23/01/2026
Stefano Michieletto
C’è una nuova figura nel mondo del calcio giovanile, ed è più pericolosa di un tackle a gamba tesa: il Genitore-Procuratore.
Quello che guarda il figlio di 10-12 anni e non vede un bambino che deve divertirsi, ma il nuovo Mbappé. Quello che trasforma le domeniche in una missione di scouting personale.
La cronaca di un disastro annunciato:
1. L'illusione del salto di qualità: Il "procuratore" decide che la squadra del paese è troppo stretta. "Mio figlio è sprecato qui", "Società che fà schifo andiamo via". Così inizia il tour degli Open Day nei paesi vicini, attratti da promesse di gloria o da una maglia di un colore diverso.
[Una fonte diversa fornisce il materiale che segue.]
Import JsNum JsString DecisionTree Store Alerts.
Local Open Scope list_scope.

Lemma lastN_short {A : Type} (n : nat) (xs : list A) :
  (length xs <= n)%nat -> lastN n xs = xs.
Proof.
  intros H. unfold lastN. replace (length xs - n)%nat with 0%nat by lia.
  reflexivity.
Qed.

Lemma lastN_length {A : Type} (n : nat) (xs : list A) :
  (length (lastN n xs) <= n)%nat.
Proof. unfold lastN. rewrite length_skipn. lia. Qed.

Lemma lastN_app {A : Type} (n : nat) (xs ys : list A) :
  lastN n (lastN n xs ++ ys) = lastN n (xs ++ ys).
Proof.
  unfold lastN. rewrite !length_app, length_skipn.
  destruct (Nat.le_gt_cases (length xs) n) as [Hle | Hgt].
  - replace (length xs - n)%nat with 0%nat by lia. cbn [skipn].
    rewrite Nat.sub_0_r. reflexivity.
  - rewrite !skipn_app, skipn_skipn, length_skipn.
    f_equal; f_equal; lia.
Qed.

(** The history after one check, when it held at most ten values. *)
Lemma history_step (h : list num) (d : num) :
  (length h <= 10)%nat ->
  (if (10 <? length (h ++ [d]))%nat then tail (h ++ [d]) else h ++ [d])
  = lastN 10 (h ++ [d]).
Proof.
  intros Hh. rewrite length_app. cbn [length].
  destruct (Nat.ltb_spec 10 (length h + 1)) as [Hlt | Hge].
  - assert (Hlen : length h = 10%nat) by lia.
    unfold lastN. rewrite length_app. cbn [length]. rewrite Hlen. cbn [Nat.add Nat.sub].
    destruct h as [|x h]; [discriminate|]. reflexivity.
  - symmetry. apply lastN_short. rewrite length_app. cbn [length]. lia.
Qed.

Lemma monitorStakeCalculations_cons (config : AlertConfig) (a e : num)
    (rest : list (num * num)) (s : AlertService) :
  monitorStakeCalculations config ((a, e) :: rest) s
  = monitorStakeCalculations config rest (monitorStakeCalculation config a e s).
Proof. reflexivity. Qed.

Lemma monitorStakeCalculation_fields (config : AlertConfig) (a e : num)
    (s : AlertService) :
  let s' := monitorStakeCalculation config a e s in
  stakeCalculationHistory s'
  = (if (10 <? length (stakeCalculationHistory s ++ [deviationPercentage a e]))%nat
     then tail (stakeCalculationHistory s ++ [deviationPercentage a e])
     else stakeCalculationHistory s ++ [deviationPercentage a e])
  /\ lastSignalTime s' = lastSignalTime s
  /\ platformHealthStatus s' = platformHealthStatus s
  /\ alertQueue s'
     = (alertQueue s
        ++ (if (deviationPercentage a e >? stakeCalculationThreshold config)%js
            then [mkAlert STAKE_ABNORMAL MEDIUM
                    (StakeDetails a e (deviationPercentage a e)
                       (stakeCalculationThreshold config)) false]
            else []))%list.
Proof.
  unfold monitorStakeCalculation.
  destruct (_ >? _)%js; cbn; rewrite ?app_nil_r; auto.
Qed.

(** X24.  The stake monitor keeps a window of the last ten
    deviations.  After any run of stake checks on a service whose
    history held at most ten values, the history is the last ten values
    of the old history followed by the deviations of the run, in order;
    it never holds more than ten.  One alert joins the queue for each
    check whose deviation is above the threshold, and the platform
    status and the last signal time are not touched. *)
Theorem stake_history_is_a_window (config : AlertConfig)
    (checks : list (num * num)) (s : AlertService) :
  (length (stakeCalculationHistory s) <= 10)%nat ->
  let s' := monitorStakeCalculations config checks s in
  stakeCalculationHistory s'
  = lastN 10 (stakeCalculationHistory s ++ map deviationOf checks)
  /\ (length (stakeCalculationHistory s') <= 10)%nat
  /\ length (alertQueue s')
     = (length (alertQueue s)
        + length (List.filter
                    (fun check =>
                       (deviationOf check >? stakeCalculationThreshold config)%js)
                    checks))%nat
  /\ platformHealthStatus s' = platformHealthStatus s
  /\ lastSignalTime s' = lastSignalTime s.
Proof.
  revert s. induction checks as [|[a e] rest IH]; intros s Hlen; cbv zeta.
  - cbn. rewrite app_nil_r, lastN_short by exact Hlen. repeat split; auto.
  - rewrite monitorStakeCalculations_cons.
    destruct (monitorStakeCalculation_fields config a e s)
      as (Hh & Ht & Hp & Hq).
    rewrite history_step in Hh by exact Hlen.
    set (s1 := monitorStakeCalculation config a e s) in *.
    assert (Hlen1 : (length (stakeCalculationHistory s1) <= 10)%nat)
      by (rewrite Hh; apply lastN_length).
    destruct (IH s1 Hlen1) as (IHh & IHl & IHq & IHp & IHt).
    split.
    { rewrite IHh, Hh, lastN_app. cbn [map]. rewrite <- app_assoc. reflexivity. }
    split; [exact IHl|]. split.
    { rewrite IHq, Hq, length_app. cbn [List.filter].
      unfold deviationOf at 2. cbn [fst snd].
      destruct (_ >? _)%js; cbn [length]; lia. }
    split; congruence.
Qed.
2. Il deserto dietro di sé: Per inseguire questa chimera, si abbandonano gli amici di una vita e si lascia la squadra del proprio paese in difficoltà, spesso costringendola a chiudere i battenti per mancanza di numeri. Si rompe un senso di appartenenza che valeva oro.
3. Il duro scontro con la realtà: Poi arriva il verdetto del campo. Spesso, lontano da casa, il "fenomeno" scopre di essere un bambino normale. Arrivano le panchine, i minuti contati, l'anonimato. Il sogno del genitore si infrange e il peso cade tutto sulle spalle del figlio.
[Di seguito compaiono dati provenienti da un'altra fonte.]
(** * Segment matching and merging (deva/inference/segment_merging.py)

    A shallow embedding of [_get_iou], [merge_by_iou], [merge_by_engulf] and
    [match_and_merge], together with the properties of the matching and of the
    area-ordered rendering that the design document states about them.

    Conventions of the embedding.
    - A frame is a finite list of pixels; a tensor of that shape is a total
      function on pixels, read only at the pixels of the frame.  All tensors
      of one call share the frame, which is what the broadcasting rules of
      the tensor library demand of the source.
    - Pixel counts and labels are 64-bit integers in the source.  They are
      counts of pixels and object identities, far below 2^63, and are
      embedded as [Z] without wrap-around.
    - The quotients [intersection / union] and [intersection / new_sum] are
      floating-point numbers in the source.  They are embedded as exact
      rationals, with the values a division by zero produces written out.
      The comparison with 0.5 is exact for every frame of fewer than 2^24
      pixels.
    - Python dictionaries keep insertion order and the source depends on it;
      they are association lists with update in place.
    - A failed dictionary lookup raises; fallible code lives in [result]. *)

From Stdlib Require Import ZArith QArith List Bool String Ascii Lia Permutation.
Import ListNotations.
Local Open Scope Z_scope.

Set Implicit Arguments.

(** ** Exceptions *)

Inductive exn : Type :=
| KeyError
| IndexError.

Inductive result (A : Type) : Type :=
| Ok (a : A)
| Raise (e : exn).

Arguments Ok {A} a.
Arguments Raise {A} e.

Definition bind {A B : Type} (m : result A) (k : A -> result B) : result B :=
  match m with
  | Ok a => k a
  | Raise e => Raise e
  end.

Notation "x <- m ;; k" := (bind m (fun x => k))
  (at level 100, m at next level, right associativity).
Notation "' p <- m ;; k" := (bind m (fun x => match x with p => k end))
  (at level 100, p pattern, m at next level, right associativity).

(** A [for] loop whose body may raise: the state is threaded from left to
    right and the first exception ends the loop. *)
Fixpoint for_each {S X : Type} (body : S -> X -> result S) (xs : list X) (s : S)
  : result S :=
  match xs with
  | [] => Ok s
  | x :: rest => s' <- body s x ;; for_each body rest s'
  end.

(** ** Insertion-ordered dictionaries *)

Section Dict.
Variables K V : Type.
Variable eqb : K -> K -> bool.

Definition dict : Type := list (K * V).

Fixpoint dict_get (d : dict) (k : K) : option V :=
  match d with
  | [] => None
  | (k', v) :: rest => if eqb k' k then Some v else dict_get rest k
  end.

Definition dict_mem (d : dict) (k : K) : bool :=
  match dict_get d k with
  | Some _ => true
  | None => false
  end.

(** [d[k] = v]: an existing key keeps its position (and the key object first
    inserted); a new key goes to the end. *)
Fixpoint dict_set (d : dict) (k : K) (v : V) : dict :=
  match d with
  | [] => [(k, v)]
  | (k', v') :: rest =>
      if eqb k' k then (k', v) :: rest else (k', v') :: dict_set rest k v
  end.

(** [d[k]] as an expression. *)
Definition dict_lookup (d : dict) (k : K) : result V :=
  match dict_get d k with
  | Some v => Ok v
  | None => Raise KeyError
  end.

(** A dictionary comprehension over a list of key/value pairs. *)
Definition dict_of_list (kvs : list (K * V)) : dict :=
  fold_left (fun d kv => dict_set d (fst kv) (snd kv)) kvs [].
(** * Smart Budget Tracker: backup, restore and shared-wallet logic

    A shallow embedding of the sync logic of the application context
    (the [AppProvider] component) and of the [cloudDrive] service, with the
    properties of the specification stated and settled against it.

    Conventions of the embedding
    - the amount of a transaction is a JavaScript [number] as it is: an
      IEEE 754 double (Rocq's primitive binary64 floats), [NaN] and the
      infinities included, added and subtracted with the double's rounding;
    - the other numbers the code handles (the budget figures, counts, sizes
      and clock readings in milliseconds since the epoch) are kept as
      integers ([Z]): they are finite, and only compared, copied,
      subtracted and tested for zero;
    - a value that may be [null], [undefined] or absent is an [option];
    - whatever crosses a JSON boundary (the blob of a remote row, an item of
      the local store) comes back as [JSON.parse(JSON.stringify(v))], which
      is not [v] when [v] holds a number that JSON cannot carry
      ([JSON_number] below);
    - every answer of the outside world (the row store, the clock, the
      identifier generator) is an explicit argument of the function that
      consumes it;
    - a thrown [Error] is the [Threw] outcome. *)

From Stdlib Require Import ZArith String List Bool Floats.
From stdpp Require Import base option list strings gmap pretty.

Local Open Scope string_scope.
Local Open Scope list_scope.
Local Open Scope Z_scope.

(** ** types.ts *)

Inductive TransactionType := income | expense | transfer.
Inductive AccountKey := cash | bank | wallet.

Record Account := mkAccount {
  a_id : string;
  a_key : AccountKey;
  a_name : string
}.

Inductive CategoryType := cat_income | cat_expense.

Record Category := mkCategory {
  c_id : string;
  c_name : string;
  c_type : CategoryType;
  c_subCategories : list string
}.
4. L’abbandono finale: Qui avviene la tragedia vera. Quando il ragazzo capisce che sarebbe meglio tornare a giocare con gli amici in paese, subentra la vergogna. La vergogna del genitore che non vuole ammettere il fallimento e quella del figlio che si sente "declassato".
Il risultato? Il ragazzo smette. Appende le scarpe al chiodo a 14 anni perché il calcio è diventato uno stress invece che uno sfogo.
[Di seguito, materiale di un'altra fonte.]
(** X20.  A POST whose JSON body is not an object never creates a user
    and leaves the store alone.  An array or a string that mentions
    none of the four field names is answered 400 with the four
    required-field messages; any other body that is not an object
    (null, a number, a boolean, an array or string that mentions a
    field name) is answered 500. *)
Theorem post_needs_an_object
    (self : UserManager) (rq : request) (now : string) (data : value) :
  is_json rq = true ->
  get_json rq = Ok data ->
  (forall d, data <> VDict d) ->
  exists resp,
    Views.create_user rq now self = (Ok resp, self)
    /\ ((Py.contains "name" data = Ok false /\ Py.contains "email" data = Ok false
         /\ Py.contains "age" data = Ok false /\ Py.contains "position" data = Ok false
         /\ resp = validation_failed (map required_message required_fields))
        \/ ((exists e, resp = create_response None "Error creating user" 500
                                (Some (ExceptionText e)))
            /\ ~ (Py.contains "name" data = Ok false
                  /\ Py.contains "email" data = Ok false
                  /\ Py.contains "age" data = Ok false
                  /\ Py.contains "position" data = Ok false))).
Proof.
  intros Hj Hd Hno. rewrite create_view_eq, Hj, Hd. cbn [negb].
  destruct (validate_user_data data false) as [errors|x] eqn:Hv.
  - destruct (validate_shape _ _ _ Hv) as [[d ->]|(Hn & He & Ha & Hp)];
      [now destruct (Hno d)|].
    assert (E : errors = map required_message required_fields).
    { unfold validate_user_data, validate_email, validate_age, validate_length in Hv.
      cbn [negb require_fields required_fields] in Hv. unfold missing in Hv.
      rewrite Hn, He, Ha, Hp in Hv. cbn [rbind negb app] in Hv.
      rewrite !provided_absent in Hv by assumption. cbn [rbind] in Hv.
      now injection Hv as <-. }
    subst errors. eexists. split; [reflexivity|]. left. auto 6.
  - eexists. split; [reflexivity|]. right. split; [eauto|].
    intros (Hn & He & Ha & Hp).
    unfold validate_user_data, validate_email, validate_age, validate_length in Hv.
    cbn [negb require_fields required_fields] in Hv. unfold missing in Hv.
    rewrite Hn, He, Ha, Hp in Hv. cbn [rbind negb app] in Hv.
    rewrite !provided_absent in Hv by assumption. discriminate Hv.
Qed.

Lemma post_needs_an_object_witness :
  exists resp,
    Views.create_user (json (VList [])) "2025-10-01 08:00:00" init = (Ok resp, init)
    /\ status_code resp = 400.
Proof.
  destruct (post_needs_an_object init (json (VList [])) "2025-10-01 08:00:00" (VList [])
              eq_refl eq_refl) as (resp & H & [(_ & _ & _ & _ & ->)|[_ Hn]]).
  - discriminate.
  - eexists. split; [exact H | reflexivity].
  - exfalso. apply Hn. repeat split; reflexivity.
Defined.

(** X21.  The answers of PUT and DELETE agree with the store: the record
    in a 200 answer of PUT is the record a get by that identifier
    returns afterwards, and the record in a 200 answer of DELETE is the
    record a get returned before, which is gone afterwards. *)
Theorem answers_agree_with_the_store
    (self self' : UserManager) (user_id : Z) (rq : request) (now : string)
    (resp : response) :
  (Views.update_user user_id rq now self = (Ok resp, self') ->
   status_code resp = 200 ->
   exists u, resp_data resp = Some (UserData (Some u))
             /\ get_user_by_id self' user_id = Some u
             /\ updated_at u = now)
  /\ (Views.delete_user user_id self = (Ok resp, self') ->
      status_code resp = 200 ->
      exists u, resp_data resp = Some (DeletedUserData (Some u))
                /\ get_user_by_id self user_id = Some u
                /\ get_user_by_id self' user_id = None).
Proof.
  split.
  - rewrite update_view_eq.
    destruct (get_user_by_id self user_id) as [u0|] eqn:Hget;
      [|intros [= <- _]; discriminate].
    destruct (negb (is_json rq)); [intros [= <- _]; discriminate|].
    destruct (get_json rq) as [data|x]; [|intros [= <- _]; discriminate].
    destruct (validate_user_data data true) as [[|m ms]|x] eqn:Hv;
      [|intros [= <- _]; discriminate|intros [= <- _]; discriminate].
    destruct (_ <- Py.contains "email" data ;; _)%result as [[|]|x];
      [intros [= <- _]; discriminate| |intros [= <- _]; discriminate].
    assert (Hu : exists u', update_user user_id data now self
                            = (Ok (Some u'), with_user self user_id u')
                            /\ updated_at u' = now).
    { destruct (validate_shape _ _ _ Hv) as [[d ->]|(Hn & He & Ha & Hp)].
      - exists (updated_record u0 d now). split; [now apply update_user_dict | reflexivity].
      - exists (set_updated_at now u0).
        split; [now apply update_user_no_field | reflexivity]. }
    destruct Hu as (u' & -> & Hnow). intros [= <- <-] _.
    exists u'. split; [reflexivity|]. split; [apply get_with_user | exact Hnow].
  - destruct (get_user_by_id self user_id) as [u|] eqn:Hget.
    + rewrite (delete_view_known _ _ _ Hget). intros [= <- <-] _.
      exists u. split; [reflexivity|]. split; [reflexivity | apply get_remove_eq].
    + rewrite (delete_view_unknown _ _ Hget). intros [= <- _]. discriminate.
Qed.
Cari genitori, facciamo un passo indietro
Il calcio di paese non è un limite, è una risorsa. È dove si impara a stare insieme, dove si crea il gruppo, dove si cresce protetti. Se un bambino è forte davvero, lo trovano anche in un campo di periferia pieno di fango. Ma lo trovano e lo giudicano gli altri.
Non togliete ai vostri figli il piacere di giocare con i compagni di classe per nutrire il vostro ego. Lasciateli essere bambini, non investimenti finanziari.